Valid Conclusions, Original, Missed Important Other Works
August 1, 2007
Dan Lindley
Information Peacekeeping and Peacekeeping Intelligence are topics of great importance to me, and I have been writing about them since the mid-1990's, while also publishing several books on the topic and reading others, all easily found on Amazon and listed below.

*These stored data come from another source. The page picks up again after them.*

(* ===== verification/OpsSQL.v ===== *)
(** * workload/ops.go: the statements

    The text of every statement the operations send. *)

From S2P Require Export Prelude.

Definition readSimpleSQL : string :=
  "SELECT id, event_type, occurred_at, severity, trace_id
		 FROM events
		 WHERE session_id = $1
		 ORDER BY occurred_at DESC
		 LIMIT 20".

Definition readSimpleWithPayloadSQL : string :=
  "SELECT id, event_type, occurred_at, severity, trace_id, payload
		 FROM events
		 WHERE session_id = $1
		 ORDER BY occurred_at DESC
		 LIMIT 20".

Definition readByIPSQL : string :=
  "SELECT id, session_id, event_type, occurred_at, severity, trace_id
		 FROM events
		 WHERE source_ip >= $1::inet AND source_ip <= $2::inet
		 ORDER BY source_ip
		 LIMIT 50".

Definition readByIPWithPayloadSQL : string :=
  "SELECT id, session_id, event_type, occurred_at, severity, trace_id, payload
		 FROM events
		 WHERE source_ip >= $1::inet AND source_ip <= $2::inet
		 ORDER BY source_ip
		 LIMIT 50".

Definition insertSessionSQL : string :=
  "INSERT INTO sessions (id, user_id, started_at, region, metadata, status)
		 VALUES ($1, $2, now(), $3, $4, 'active')".

Definition insertEventSQL : string :=
  "INSERT INTO events (id, session_id, event_type, occurred_at, payload, severity, trace_id, source_ip)
			 VALUES ($1, $2, $3, now(), $4, $5, $6, $7)".

Definition insertAuditSQL : string :=
  "INSERT INTO audit_log (id, entity_type, entity_id, action, changed_by, diff, checksum)
		 VALUES ($1, 'session', $2, 'INSERT', $3, $4, $5)".

Definition readJoinSQL : string :=
  "SELECT
			s.id, s.user_id, s.region, s.status,
			e.id as event_id, e.event_type, e.severity, e.payload,
			al.action, al.changed_at
		 FROM sessions s
		 JOIN events e ON e.session_id = s.id
		 LEFT JOIN audit_log al ON al.entity_id = s.id
		 WHERE s.id = $1
		   AND e.severity = $2
		 ORDER BY e.occurred_at DESC
		 LIMIT 20".

Definition lockSessionSQL : string :=
  "SELECT id FROM sessions WHERE id = $1 FOR UPDATE SKIP LOCKED".

Definition updateSessionSQL : string :=
  "UPDATE sessions
		 SET status = 'closed', ended_at = now(), metadata = $2
		 WHERE id = $1".

Definition updateAuditSQL : string :=
  "INSERT INTO audit_log (id, entity_type, entity_id, action, changed_by, diff, checksum)
		 VALUES ($1, 'session', $2, 'UPDATE', $3, $4, $5)".

Definition deleteEventsSQL : string :=
  "DELETE FROM events
		 WHERE id IN (
			 SELECT id FROM events
			 WHERE session_id = $1
			 ORDER BY occurred_at ASC
			 LIMIT $2
		 )".
(* ===== verification/Ops.v ===== *)
(** * workload/ops.go: the operations of the oltp profile

    Each operation as a program over the calls of Database.v, statement by
    statement.  A program returns the error of the operation and the worker's
    random source; scanning a row has no effect the operation uses. *)

From S2P Require Export Database.
From S2P Require Export Executor.
From S2P Require Export Actors.
From S2P Require Export Config.
From S2P Require Export OpsSQL.

Definition OpInsert : string := "insert".
Definition OpReadSimple : string := "read_simple".
Definition OpReadJoin : string := "read_join".
Definition OpUpdate : string := "update".
Definition OpDelete : string := "delete".
Definition OpReadByIP : string := "read_by_ip".

Definition regions : list string :=
  ["us-east-1"; "us-west-2"; "eu-west-1"; "ap-southeast-1"; "ap-northeast-1"]%string.
Definition severities : list string := ["info"; "warn"; "error"; "debug"]%string.
Definition eventTypes : list string :=
  ["request"; "response"; "error"; "auth"; "payment"; "audit"; "system"]%string.

(** [pgx.ErrNoRows] *)
Definition ErrNoRows : error := ErrNew "no rows in result set".

Section ops.
Context {R : Type} `{Rand R}.
Context (cfg : Config) (actors : actor_pools) (pl : payloads).

Definition randomIP (rng : R) : option (string * R) :=
  '(a, rng) ← Intn 256 rng;
  '(b, rng) ← Intn 256 rng;
  Some ("192.168." +:+ fmt_d a +:+ "." +:+ fmt_d b, rng).

Definition int63 (rng : R) : prog (Z * R) := Ret (rand_Int63 rng).

(** One event of [doInsert]. *)
Definition insert_event (sessionID : UUID) (rng : R) : prog (option error * R) :=
  eventID ← trigger CNewUUID;
  '(payload, rng) ← lift (GetEventPayload pl rng);
  '(n, rng) ← int63 rng;
  let traceID := fmt_016x n in
  '(severity, rng) ← lift (pick severities rng);
  '(evType, rng) ← lift (pick eventTypes rng);
  '(sourceIP, rng) ← lift (randomIP rng);
  err ← trigger (CTxExec insertEventSQL
    [AUUID eventID; AUUID sessionID; AStr evType; ABytes payload; AStr severity; AStr traceID;
     AStr sourceIP]);
  match err with
  | Some e => Ret (Some (wrapf "insert event" e), rng)
  | None => Ret (None, rng)
  end.

(** The loop over the events; it stops at the first error. *)
Fixpoint insert_events (n : nat) (sessionID : UUID) (rng : R) : prog (option error * R) :=
  match n with
  | O => Ret (None, rng)
  | S n =>
      '(err, rng) ← insert_event sessionID rng;
      match err with
      | Some e => Ret (Some e, rng)
      | None => insert_events n sessionID rng
      end
  end.

(** The audit record of an operation; [prefix] is the context of its error. *)
Definition write_audit (sql prefix : string) (sessionID : UUID) (rng : R) : prog (option error * R) :=
  auditID ← trigger CNewUUID;
  '(changedBy, rng) ← lift (pickActor actors rng);
  '(diff, rng) ← lift (GetAuditDiff pl rng);
  '(n, rng) ← int63 rng;
  let checksum := fmt_016x n in
  err ← trigger (CTxExec sql [AUUID auditID; AUUID sessionID; AUUID changedBy; ABytes diff; AStr checksum]);
  match err with
  | Some e => Ret (Some (wrapf prefix e), rng)
  | None => Ret (None, rng)
  end.

(** [doInsert] from the first statement of the transaction to the commit. *)
Definition insert_tx (sessionID userID : UUID) (region : string) (metadata : bytes) (numEvents : Z)
    (rng : R) : prog (option error * R) :=
  err ← trigger (CTxExec insertSessionSQL
    [AUUID sessionID; AUUID userID; AStr region; ABytes metadata]);
  match err with
  | Some e => Ret (Some (wrapf "insert session" e), rng)
  | None =>
      '(err, rng) ← insert_events (Z.to_nat numEvents) sessionID rng;
      match err with
      | Some e => Ret (Some e, rng)
      | None =>
          '(err, rng) ← write_audit insertAuditSQL "insert audit" sessionID rng;
          match err with
          | Some e => Ret (Some e, rng)
          | None =>
              err ← trigger CCommit;
              match err with
              | Some e => Ret (Some (wrapf "commit insert" e), rng)
              | None => _ ← trigger (CPush sessionID); Ret (None, rng)
              end
          end
      end
  end.

Definition doInsert (rng : R) : prog (option error * R) :=
  sessionID ← trigger CNewUUID;
  '(userID, rng) ← lift (pickUser actors rng);
  '(region, rng) ← lift (pick regions rng);
  '(metadata, rng) ← lift (GetSessionPayload pl rng);
  '(n, rng) ← lift (Intn 3 rng);
  let numEvents := 1 +! n in
  err ← trigger CBegin;
  match err with
  | Some e => Ret (Some e, rng)
  | None => deferred_rollback (insert_tx sessionID userID region metadata numEvents rng)
  end.

(** The sampled session, or the skip of an empty ring. *)
Definition with_session (rng : R) (body : UUID → R → prog (option error * R))
    : prog (option error * R) :=
  ring ← trigger CRing;
  '(sessionID, ok, rng) ← lift (Sample ring rng);
  if (ok : bool) then body sessionID rng else Ret (Some errSkipped, rng).

(** A query whose rows are scanned and dropped. *)
Definition run_query (prefix sql : string) (args : list arg) (rng : R) : prog (option error * R) :=
  res ← trigger (CPoolQuery sql args);
  match res with
  | Err e => Ret (Some (wrapf prefix e), rng)
  | Ok rows => Ret (rows.(rows_Err), rng)
  end.

Definition doReadSimple (rng : R) : prog (option error * R) :=
  with_session rng (λ sessionID rng,
    let query := if cfg.(ReadPayload) then readSimpleWithPayloadSQL else readSimpleSQL in
    run_query "read simple" query [AUUID sessionID] rng).

Definition doReadJoin (rng : R) : prog (option error * R) :=
  with_session rng (λ sessionID rng,
    '(severity, rng) ← lift (pick severities rng);
    run_query "read join" readJoinSQL [AUUID sessionID; AStr severity] rng).

(** [doUpdate] from the locking select to the commit. *)
Definition update_tx (sessionID : UUID) (metadata : bytes) (rng : R) : prog (option error * R) :=
  err ← trigger (CTxQueryRow lockSessionSQL [AUUID sessionID]);
  match err with
  | Some e =>
      if decide (e = ErrNoRows) then Ret (Some errSkipped, rng)
      else Ret (Some (wrapf "lock session" e), rng)
  | None =>
      err ← trigger (CTxExec updateSessionSQL [AUUID sessionID; ABytes metadata]);
      match err with
      | Some e => Ret (Some (wrapf "update session" e), rng)
      | None =>
          '(err, rng) ← write_audit updateAuditSQL "update audit" sessionID rng;
          match err with
          | Some e => Ret (Some e, rng)
          | None => err ← trigger CCommit; Ret (err, rng)
          end
      end
  end.

Definition doUpdate (rng : R) : prog (option error * R) :=
  with_session rng (λ sessionID rng,
    '(metadata, rng) ← lift (GetSessionPayload pl rng);
    err ← trigger CBegin;
    match err with
    | Some e => Ret (Some e, rng)
    | None => deferred_rollback (update_tx sessionID metadata rng)
    end).

Definition doDelete (rng : R) : prog (option error * R) :=
  with_session rng (λ sessionID rng,
    err ← trigger (CPoolExec deleteEventsSQL [AUUID sessionID; AInt cfg.(DeleteBatchSize)]);
    match err with
    | Some e => Ret (Some (wrapf "delete events" e), rng)
    | None => Ret (None, rng)
    end).

(** [int(sessionID[0])]: the first, most significant byte. *)
Definition first_byte (id : UUID) : Z := Z.land (Z.shiftr id 120) 255.

Definition subnet_lo (octet : Z) : string := "192.168." +:+ fmt_d octet +:+ ".0".
Definition subnet_hi (octet : Z) : string := "192.168." +:+ fmt_d octet +:+ ".255".

Definition doReadByIP (rng : R) : prog (option error * R) :=
  with_session rng (λ sessionID rng,
    let octet := first_byte sessionID in
    let query := if cfg.(ReadPayload) then readByIPWithPayloadSQL else readByIPSQL in
    run_query "read by ip" query [AStr (subnet_lo octet); AStr (subnet_hi octet)] rng).

(** [oltpExecutor.Execute] *)
Definition execute_op (op : string) (rng : R) : prog (option error * R) :=
  if decide (op = OpInsert) then doInsert rng
  else if decide (op = OpReadSimple) then doReadSimple rng
  else if decide (op = OpReadJoin) then doReadJoin rng
  else if decide (op = OpUpdate) then doUpdate rng
  else if decide (op = OpDelete) then doDelete rng
  else if decide (op = OpReadByIP) then doReadByIP rng
  else Ret (Some (Errorf ("unknown op: " +:+ op)), rng).
End ops.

Hence I was most disappointed in the overly academic nature of the book.
I reduce it by one star because it does not focus on the transparency needed among predatory immoral corporations as well as covert operations by the United States and others that poison the well and retard possibilities for peace, and because while it is an original work and offers very valuable primary research in the form of numerous interviews, it completely missed the work done between the Brahimi Report and this book's publication.
The book discusses four kinds of transparency:
1) Cooperative (both formal and informal)
2) Ambient
3) Coerced
4) Unilateral (intelligence, confrontational, and proferred)

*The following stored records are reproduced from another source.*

(* ===== verification/Schedule.v ===== *)
(** * main.go: the workers of a run and the collector they share

    Each worker is a run of [RunWorker] over the oltp executor, in its own
    environment; what it tells the collector are the calls of [ws.Record] that
    run makes.  The scheduler decides how these calls interleave with each
    other, with the launching of the workers and with the drains of the summary
    loop: the actions on the collector are computed from the workers' runs and
    the scheduler's turns. *)

From S2P Require Export Oltp.
From S2P Require Export CollectorRun.

(** ** One worker *)

(** What the outside world decides for a worker: its database and the ring as
    it sees them, its random source, the operations it begins while the context
    is not done, and the one in flight when the context becomes done, if any:
    how long each takes and, for the last, whether the context is done when
    its outcome is looked at, and whether the wait after it sees it. *)
Record worker_world (R : Type) := mkWorkerWorld {
  ww_handler : handler;
  ww_rng : R;
  ww_passes : list Duration;
  ww_last : option (Duration * bool * bool);
}.
Arguments mkWorkerWorld {R}.
Arguments ww_handler {R}.
Arguments ww_rng {R}.
Arguments ww_passes {R}.
Arguments ww_last {R}.

(** The passes of the worker's loop when the context gets done ([done]), and
    when it never does. *)
Definition worker_its {R} (done : bool) (ww : worker_world R) : list iteration :=
  ((λ d, mkIteration false d false false) <$> ww.(ww_passes))
  ++ if done then
       match ww.(ww_last) with Some (d, e, t) => [mkIteration false d e t] | None => [] end
       ++ [mkIteration true 0 true true]
     else [].

Definition returned {E R} (r : @worker_result E R) : bool :=
  match r with Running _ _ _ => false | _ => true end.

Definition panicked {E R} (r : @worker_result E R) : bool :=
  match r with Crashed _ => true | _ => false end.

Section run.
Context {R : Type} `{Rand R}.

(** The goroutine [main] starts for a worker; its executor is
    [profile.NewExecutor(rng)]. *)
Definition worker_run (cfg : Config) (ops : list WeightedOp) (st : oltp_state) (done : bool)
    (ww : worker_world R) : @worker_result (list io) R :=
  @RunWorker _ _ (oltp_executor ww.(ww_handler) cfg st.(os_actors) st.(os_payloads)) _ cfg ops
    (worker_its done ww) [] ww.(ww_rng) (newWorkerStats (OpNames ops)).

(** What a worker whose context gets done has told, at the end. *)
Definition final_worker cfg ops st (ww : worker_world R) : worker :=
  result_worker (worker_run cfg ops st true ww).
End run.

(** ** The scheduler *)

(** The next [ws.Record] of a worker, or a drain. *)
Inductive turn :=
  | TRecord (i : nat)
  | TDrain (now : Time).

Definition observe (i : nat) (r : recording) : action := Observe i r.1.1 r.1.2 r.2.

(** The actions of some turns, and what the workers have still to record; a
    turn of a worker with nothing to record is void. *)
Fixpoint play_turns (turns : list turn) (pending : list (list recording))
    : list action * list (list recording) :=
  match turns with
  | [] => ([], pending)
  | TDrain now :: turns =>
      let '(acts, pending) := play_turns turns pending in (Drain now :: acts, pending)
  | TRecord i :: turns =>
      match pending !! i with
      | Some (r :: rs) =>
          let '(acts, pending) := play_turns turns (<[i := rs]> pending) in
          (observe i r :: acts, pending)
      | _ => play_turns turns pending
      end
  end.

(** The loop that launches the workers: after each [NewWorkerStats], some
    turns of the workers there are. *)
Fixpoint launch_acts (recs : list (list recording)) (i : nat) (launching : nat → list turn)
    (pending : list (list recording)) : list action * list (list recording) :=
  match recs with
  | [] => ([], pending)
  | r :: recs =>
      let '(acts, pending) := play_turns (launching i) (pending ++ [r]) in
      let '(acts', pending) := launch_acts recs (S i) launching pending in
      (Register :: acts ++ acts', pending)
  end.

(** What is left, worker by worker: nobody records after [wg.Wait]. *)
Fixpoint flush (i : nat) (pending : list (list recording)) : list action :=
  match pending with
  | [] => []
  | rs :: pending => (observe i <$> rs) ++ flush (S i) pending
  end.

(** The actions up to the end of the run, and until the last worker is back. *)
Definition schedule (recs : list (list recording)) (launching : nat → list turn)
    (running stopping : list turn) : list action * list action :=
  let '(acts1, pending) := launch_acts recs 0 launching [] in
  let '(acts2, pending) := play_turns running pending in
  let '(acts3, pending) := play_turns stopping pending in
  (acts1 ++ acts2, acts3 ++ flush 0 pending).

(** ** Every schedule records what the workers record *)

Definition all_tracked (names : list string) (pending : list (list recording)) : Prop :=
  Forall (Forall (λ r : recording, r.1.1 ∈ names)) pending.

(** The events of some workers. *)
Definition all_events (pending : list (list recording)) : list event :=
  recorded_event <$> mjoin pending.

Lemma all_events_insert pending i r rs :
  pending !! i = Some (r :: rs) →
  recorded_event r :: all_events (<[i := rs]> pending) ≡ₚ all_events pending.
Proof.
  intros Hi. unfold all_events. rewrite <- (take_drop_middle pending i _ Hi) at 2.
  rewrite insert_take_drop by (by eapply lookup_lt_Some).
  rewrite !join_app. cbn [mjoin list_join]. rewrite !fmap_app. cbn [fmap list_fmap app].
  by rewrite <- Permutation_middle.
Qed.

(** Some actions that record, of what is pending, all but [pending']; they
    register [new] workers. *)
Record plays (names : list string) (new : nat) (recs pending : list (list recording))
    (acts : list action) (pending' : list (list recording)) : Prop := {
  pl_events : events acts ++ all_events pending' ≡ₚ all_events (pending ++ recs);
  pl_ok : ∀ k, acts_ok names (length pending) (acts ++ k) = acts_ok names (length pending + new) k;
  pl_length : length pending' = (length pending + new)%nat;
  pl_tracked : all_tracked names pending';
}.

Lemma plays_nil names pending : all_tracked names pending → plays names 0 [] pending [] pending.
Proof. intros Ht. split; [by rewrite app_nil_r|intros k; by rewrite Nat.add_0_r|lia|done]. Qed.

Lemma all_events_app p q : all_events (p ++ q) = all_events p ++ all_events q.
Proof. unfold all_events. by rewrite join_app, fmap_app. Qed.

Lemma plays_app names n1 n2 r1 r2 p p1 p2 acts1 acts2 :
  plays names n1 r1 p acts1 p1 → plays names n2 r2 p1 acts2 p2 →
  plays names (n1 + n2) (r1 ++ r2) p (acts1 ++ acts2) p2.
Proof.
  intros [He1 Ho1 Hl1 _] [He2 Ho2 Hl2 Ht2]. split.
  - rewrite events_app, <- app_assoc, He2, all_events_app, app_assoc, He1.
    by rewrite app_assoc, <- all_events_app.
  - intros k. rewrite <- app_assoc, Ho1, <- Hl1, Ho2. f_equal. lia.
  - lia.
  - done.
Qed.

Lemma play_turns_plays names turns pending :
  all_tracked names pending →
  plays names 0 [] pending (play_turns turns pending).1 (play_turns turns pending).2.
Proof.
  revert pending. induction turns as [|[i|now] turns IH]; intros pending Ht; cbn [play_turns].
  - by apply plays_nil.
  - destruct (pending !! i) as [[|r rs]|] eqn:Hi; [by apply IH| |by apply IH].
    pose proof (Forall_lookup_1 _ _ _ _ Ht Hi) as [Hr Hrs]%Forall_cons.
    assert (all_tracked names (<[i := rs]> pending)) as Ht' by (by apply Forall_insert).
    pose proof (lookup_lt_Some _ _ _ Hi) as Hlt.
    destruct (play_turns turns (<[i := rs]> pending)) as [acts p] eqn:Hp.
    specialize (IH _ Ht'). rewrite Hp in IH. cbn [fst snd] in *. destruct IH as [He Ho Hl Htp].
    rewrite app_nil_r in He. rewrite length_insert in *. split; [| |done|done].
    + rewrite app_nil_r. change (events (observe i r :: acts)) with (recorded_event r :: events acts).
      rewrite <- app_comm_cons, He. by apply all_events_insert.
    + intros k. rewrite <- app_comm_cons. cbn [acts_ok observe].
      rewrite (proj2 (Nat.ltb_lt _ _)) by done. rewrite bool_decide_true by done. apply Ho.
  - specialize (IH _ Ht). destruct (play_turns turns pending) as [acts p].
    cbn [fst snd] in *. destruct IH as [He Ho Hl Htp]. by split.
Qed.

Lemma launch_plays names recs i launching pending :
  all_tracked names recs → all_tracked names pending →
  plays names (length recs) recs pending
    (launch_acts recs i launching pending).1 (launch_acts recs i launching pending).2.
Proof.
  revert i pending. induction recs as [|r recs IH]; intros i pending Hr Ht; cbn [launch_acts].
  { by apply plays_nil. }
  apply Forall_cons in Hr as [Hr Hrecs].
  assert (all_tracked names (pending ++ [r])) as Ht1 by (apply Forall_app; by rewrite Forall_singleton).
  pose proof (play_turns_plays names (launching i) _ Ht1) as Hp.
  destruct (play_turns (launching i) (pending ++ [r])) as [acts1 p1]. cbn [fst snd] in Hp.
  specialize (IH (S i) p1 Hrecs (pl_tracked _ _ _ _ _ _ Hp)).
  destruct (launch_acts recs (S i) launching p1) as [acts2 p2]. cbn [fst snd] in *.
  destruct (plays_app _ _ _ _ _ _ _ _ _ _ Hp IH) as [He Ho Hl Htp].
  rewrite length_app in Ho, Hl. cbn [length] in *. split.
  - change (events (Register :: acts1 ++ acts2)) with (events (acts1 ++ acts2)).
    rewrite He. by rewrite <- app_assoc.
  - intros k. rewrite <- app_comm_cons. cbn [acts_ok]. rewrite <- Nat.add_1_r, Ho. f_equal. lia.
  - lia.
  - done.
Qed.

Lemma flush_spec names n i pending :
  all_tracked names pending → (i + length pending ≤ n)%nat →
  events (flush i pending) = all_events pending ∧ acts_ok names n (flush i pending) = true.
Proof.
  revert i. induction pending as [|rs pending IH]; intros i Ht Hn; [done|].
  apply Forall_cons in Ht as [Hrs Ht]. cbn [length flush] in *. destruct (IH (S i) Ht) as [He Ho]; [lia|].
  change (rs :: pending) with ([rs] ++ pending). rewrite all_events_app, events_app, He.
  unfold all_events at 2. cbn [mjoin list_join]. rewrite app_nil_r.
  clear IH He. induction Hrs as [|r rs Hr _ IHr]; [done|]. destruct IHr as [He' Ho'].
  cbn [fmap list_fmap]. split.
  - apply (f_equal (cons (recorded_event r))) in He'. exact He'.
  - cbn [app acts_ok observe]. rewrite (proj2 (Nat.ltb_lt _ _)) by lia. by rewrite bool_decide_true.
Qed.

(** Whatever the scheduler does, the collector is told of all that the workers
    record, each recording on a window that has been registered. *)
Lemma schedule_spec names recs launching running stopping :
  all_tracked names recs →
  let s := schedule recs launching running stopping in
  events (s.1 ++ s.2) ≡ₚ all_events recs ∧ acts_ok names 0 (s.1 ++ s.2) = true.
Proof.
  intros Hr. unfold schedule.
  pose proof (launch_plays names recs 0 launching [] Hr (Forall_nil_2 _)) as H1.
  destruct (launch_acts recs 0 launching []) as [acts1 p1]. cbn [fst snd] in H1.
  pose proof (play_turns_plays names running p1 (pl_tracked _ _ _ _ _ _ H1)) as H2.
  destruct (play_turns running p1) as [acts2 p2]. cbn [fst snd] in H2.
  pose proof (play_turns_plays names stopping p2 (pl_tracked _ _ _ _ _ _ H2)) as H3.
  destruct (play_turns stopping p2) as [acts3 p3]. cbn [fst snd] in H3 |- *.
  pose proof (plays_app _ _ _ _ _ _ _ _ _ _ (plays_app _ _ _ _ _ _ _ _ _ _ H1 H2) H3)
    as [He Ho Hl Ht].
  rewrite !app_nil_r in He. cbn [length app] in *.
  destruct (flush_spec names (length p3) 0 p3 Ht) as [Hfe Hfo]; [lia|].
  rewrite (app_assoc (acts1 ++ acts2)). split.
  - by rewrite events_app, Hfe, He.
  - rewrite Ho, <- Hl. exact Hfo.
Qed.

(** ** What a worker's run is *)

Section worker.
Context {R : Type} `{Rand R}.
Context (cfg : Config) (ops : list WeightedOp) (st : oltp_state).

Lemma worker_its_done (ww : worker_world R) :
  ∃ pre, worker_its true ww = pre ++ [mkIteration true 0 true true].
Proof. unfold worker_its. rewrite app_assoc. by eexists. Qed.

(** Once the context is done the worker returns, or has panicked. *)
Lemma worker_run_returned (ww : worker_world R) : returned (worker_run cfg ops st true ww) = true.
Proof.
  unfold worker_run, RunWorker. destruct (worker_its_done ww) as [pre ->].
  unshelve epose proof (@worker_loop_stops _ _ (oltp_executor ww.(ww_handler) cfg st.(os_actors) st.(os_payloads)) _
    (cfg.(ThinkTimeMs) *! Millisecond) ops pre (mkIteration true 0 true true) [] [] [] ww.(ww_rng)
    (mkWorker (newWorkerStats (OpNames ops)) [] [] []) eq_refl) as [_ Hnr].
  destruct (worker_loop _ _ _ _ _ _) as [w|w|w e r]; [done..|]. by destruct (Hnr w e r).
Qed.

Lemma final_worker_alike (ww : worker_world R) :
  ops ≠ [] → told_alike (OpNames ops) (final_worker cfg ops st ww).
Proof. intros Hne. unfold final_worker, worker_run, RunWorker. by apply worker_loop_alike. Qed.

Lemma worker_loop_records {E} `{Executor E R} thinkTime its (exec : E) (rng : R) w :
  (length (result_worker (worker_loop thinkTime ops its exec rng w)).(w_records)
   ≤ length w.(w_records) + length its)%nat.
Proof.
  revert exec rng w. induction its as [|it its IH]; intros exec rng w; [cbn; lia|].
  cbn [worker_loop]. case_match; [cbn [result_worker]; lia|].
  destruct (Intn 100 rng) as [[roll rng']|]; [|cbn [result_worker]; lia].
  destruct (runOp exec rng' (SelectOp roll ops)) as [[[outcome exec'] rng''] g].
  destruct outcome as [err|]; [|cbn [result_worker add_calls w_records]; lia].
  destruct (account _ _ _ _ _) as [w'|] eqn:Ha; [|cbn [result_worker add_calls w_records]; lia].
  assert (length w'.(w_records) ≤ S (length w.(w_records)))%nat as Hw'.
  { apply account_cases in Ha as [->|[->|[_ ->]]]; rewrite ?length_app; cbn; lia. }
  case_match; [cbn [result_worker length]; lia|]. specialize (IH exec' rng'' w'). cbn [length]. lia.
Qed.

Lemma final_worker_records (ww : worker_world R) :
  (length (final_worker cfg ops st ww).(w_records) ≤ length (worker_its true ww))%nat.
Proof.
  unfold final_worker, worker_run, RunWorker.
  etrans; [apply worker_loop_records|]. cbn [w_records length]. lia.
Qed.
End worker.

(** Over a profile in good order and any environment, it does not panic. *)
Lemma worker_run_finishes {R} `{RandOk R} (cfg : Config) (ops : list WeightedOp) (st : oltp_state)
    (env : Env) (ww : worker_world R) :
  (ResolveWeights env oltp_ops).2 = Ok ops → pools_ready st.(os_actors) → payloads_ok st.(os_payloads) →
  ok_handler ww.(ww_handler) → Z.of_nat (length (worker_its true ww)) < int64_max →
  ∃ wk, worker_run cfg ops st true ww = Finished wk.
Proof.
  intros Hops Ha Hp Hh Hb. unfold worker_run. destruct (worker_its_done ww) as [pre Hpre].
  rewrite Hpre in *.
  destruct (oltp_worker_runs env cfg ops st.(os_actors) st.(os_payloads) ww.(ww_handler) pre
    (mkIteration true 0 true true) [] ww.(ww_rng)) as (wk & Hw & _); [done..|].
  by exists wk.
Qed.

The author concludes that information is power and that the United Nations continues to be reluctant or unwilling to use this power (I would add that the US military has the same problem–commanders are spending 80% of their time on intelligence & information operations (I2O) but less than one percent of the staff and budget are assigned to this vital mission).
The author identifies the following impediments to UN success in information operations:
1) Staffing not there
2) Doctrine and procedures lacking
3) Bureacratic intertia
4) Continued fear of “intelligence” as evil instead of decision support
The author concludes that United Nations operations of all kinds could benefit from and be more effective if:
1) More information was collected and analyzed, and then shared
2) Transparency operations were an advanced form of presence beyond patrols and static monitoring–a pro-active form of UN operations
3) Strategic communications (the author appears unfamiliar with the term) are mounted against hate-mongering (the first stage of genocide).
The author focuses on information transparency, but does not appear to see budget transparency as one of the most important means of validating policies and beliefs. “It's not real until it's in the budget” is a phrase taught to me by the former custodian of all national security funds in the Office of Management and Budget (OMB) and I have come to the conclusion that transparency of budgets at all levels is the non-negotiable pre-condition for restoring the trust and engagement of all people in their own governance.
The author does recognize the excellent work published previously,
Peacekeeping and Public Information: Caught in the Crossfire (Cass Series on Peacekeeping, 5)
Below are books that complement this one and that are not, as best I can tell, drawn on in this work:
Intelligence Power in Peace and War
Intelligence Services in the Information Age (Studies in Intelligence Series)
Peacekeeping Intelligence: Emerging Concepts for the Future
Information Operations: All Information, All Languages, All the Time
Peacekeeping Intelligence New Players, Extended Boundaries (Studies in Intelligence)
The New Craft of Intelligence: Personal, Public, & Political–Citizen's Action Handbook for Fighting Terrorism, Genocide, Disease, Toxic Bombs, & Corruption
The following book, at $150, is grotesquely over-priced, but the content, should it ever be more ethically available, appears worthy:
Intelligence for Peace: The Role of Intelligence in Times of Peace (Cass Series on Peacekeeping, 5)
Readers may also wish to search online for:
VIRTUAL INTELLIGENCE: Conflict Avoidance and Resolution Through Information Peacekeeping as published by the US Institute of Peace online
PEACEKEEPING INTELLIGENCE: Leadership Digest 1.0
Information Peacekeeping: The Purest Form of War
I also understand that the Department of Peacekeeping Operations (DPKO) is moving forward with concepts and doctrine for harmonizing the many Joint Military Analysis Centers that MajGen Patrick Cammaert, NL RN inspired during his tour as Military Advisor to the Secretary General. Separately, I am advancing an effort to engage 120 nations in a discussion of Multinational Information Sharing to be institutionalized through an Office of Information Sharing Treaties and Agreements within any diplomatic service. It is slow going, but this book is another helpful stone in the road to peace through information.